EXERCISE OBJECTIVE: The full data, repeated exactly, is the only answer needed.
### MATERIAL TO PROCESS
(* ===== verification/IncludeSpec.v ===== *)
(** That the merging of included files ends, for any file system with finitely many
    files, and what it leaves as it was. *)
From stdpp Require Import gmap.
From S2P Require Import Prelude Str StrScan Macro MacroSpec Cond CondSpec CondText Paths Include.
Open Scope outcome_scope.

(** ** Computations that end *)

(** From some fuel on the result is the same, and it is a result - or there is a reason
    for undefined behaviour. *)
Definition settles (ub : Prop) {A} (F : nat -> outcome A) (Q : A -> Prop) : Prop :=
  exists k r, (forall fuel, (k <= fuel)%nat -> F fuel = r) /\ match r with NoFuel => False | Crash => ub | Ok a => Q a end.
Section Settles.
Context {ub : Prop}.
Lemma settles_ok {A} (a : A) (Q : A -> Prop) : Q a -> settles ub (fun _ => Ok a) Q.
Proof. intros H. by exists 0%nat, (Ok a). Qed.
Lemma settles_crash {A} (o : option A) (Q : A -> Prop) : (o = None -> ub) -> (forall a, o = Some a -> Q a) -> settles ub (fun _ => or_crash o) Q.
Proof. intros Hu H. exists 0%nat, (or_crash o). split; [done|]. destruct o; [by apply H|by apply Hu]. Qed.
Lemma settles_bind {A B} (F : nat -> outcome A) (G : A -> nat -> outcome B) Q R : settles ub F Q -> (forall a, Q a -> settles ub (G a) R) -> settles ub (fun fuel => obind (F fuel) (fun a => G a fuel)) R.
Proof.
  intros (k & r & Hk & Hr) HG. destruct r as [| |a]; [done| |].
  - exists k, Crash. split; [|done]. intros fuel Hf. by rewrite Hk.
  - destruct (HG a Hr) as (k' & r' & Hk' & Hr'). exists (max k k'), r'. split; [|done]. intros fuel Hf. rewrite Hk by lia. apply Hk'. lia.
Qed.
Lemma settles_step {A} (F G : nat -> outcome A) Q : (forall f, F (S f) = G f) -> settles ub G Q -> settles ub F Q.
Proof. intros E (k & r & Hk & Hr). exists (S k), r. split; [|done]. intros [|f] Hf; [lia|]. rewrite E. apply Hk. lia. Qed.
Lemma settles_impl {A} (F : nat -> outcome A) (Q R : A -> Prop) : settles ub F Q -> (forall a, Q a -> R a) -> settles ub F R.
Proof. intros (k & r & Hk & Hr) H. exists k, r. split; [done|]. destruct r; auto. Qed.
End Settles.

(** ** Substitution without macros *)

(** No macro is known yet, and tokens have no prefix. *)
Definition fresh (P : precompiler) : Prop := _MacroPrefix P = [] /\ _MacroSuffix P = [] /\ _Macros P = ∅ /\ _pPredefined P = None.
Lemma fresh_error P : fresh P -> fresh (PrintError P).
Proof. done. Qed.
Lemma fresh_warning P : fresh P -> fresh (PrintWarning P).
Proof. done. Qed.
######
OUTPUT OF THE EXERCISE:
(* ===== verification/IncludeSpec.v ===== *)
(** That the merging of included files ends, for any file system with finitely many
    files, and what it leaves as it was. *)
From stdpp Require Import gmap.
From S2P Require Import Prelude Str StrScan Macro MacroSpec Cond CondSpec CondText Paths Include.
Open Scope outcome_scope.

(** ** Computations that end *)

(** From some fuel on the result is the same, and it is a result - or there is a reason
    for undefined behaviour. *)
Definition settles (ub : Prop) {A} (F : nat -> outcome A) (Q : A -> Prop) : Prop :=
  exists k r, (forall fuel, (k <= fuel)%nat -> F fuel = r) /\ match r with NoFuel => False | Crash => ub | Ok a => Q a end.
Section Settles.
Context {ub : Prop}.
Lemma settles_ok {A} (a : A) (Q : A -> Prop) : Q a -> settles ub (fun _ => Ok a) Q.
Proof. intros H. by exists 0%nat, (Ok a). Qed.
Lemma settles_crash {A} (o : option A) (Q : A -> Prop) : (o = None -> ub) -> (forall a, o = Some a -> Q a) -> settles ub (fun _ => or_crash o) Q.
Proof. intros Hu H. exists 0%nat, (or_crash o). split; [done|]. destruct o; [by apply H|by apply Hu]. Qed.
Lemma settles_bind {A B} (F : nat -> outcome A) (G : A -> nat -> outcome B) Q R : settles ub F Q -> (forall a, Q a -> settles ub (G a) R) -> settles ub (fun fuel => obind (F fuel) (fun a => G a fuel)) R.
Proof.
  intros (k & r & Hk & Hr) HG. destruct r as [| |a]; [done| |].
  - exists k, Crash. split; [|done]. intros fuel Hf. by rewrite Hk.
  - destruct (HG a Hr) as (k' & r' & Hk' & Hr'). exists (max k k'), r'. split; [|done]. intros fuel Hf. rewrite Hk by lia. apply Hk'. lia.
Qed.
Lemma settles_step {A} (F G : nat -> outcome A) Q : (forall f, F (S f) = G f) -> settles ub G Q -> settles ub F Q.
Proof. intros E (k & r & Hk & Hr). exists (S k), r. split; [|done]. intros [|f] Hf; [lia|]. rewrite E. apply Hk. lia. Qed.
Lemma settles_impl {A} (F : nat -> outcome A) (Q R : A -> Prop) : settles ub F Q -> (forall a, Q a -> R a) -> settles ub F R.
Proof. intros (k & r & Hk & Hr) H. exists k, r. split; [done|]. destruct r; auto. Qed.
End Settles.

(** ** Substitution without macros *)

(** No macro is known yet, and tokens have no prefix. *)
Definition fresh (P : precompiler) : Prop := _MacroPrefix P = [] /\ _MacroSuffix P = [] /\ _Macros P = ∅ /\ _pPredefined P = None.
Lemma fresh_error P : fresh P -> fresh (PrintError P).
Proof. done. Qed.
Lemma fresh_warning P : fresh P -> fresh (PrintWarning P).
Proof. done. Qed.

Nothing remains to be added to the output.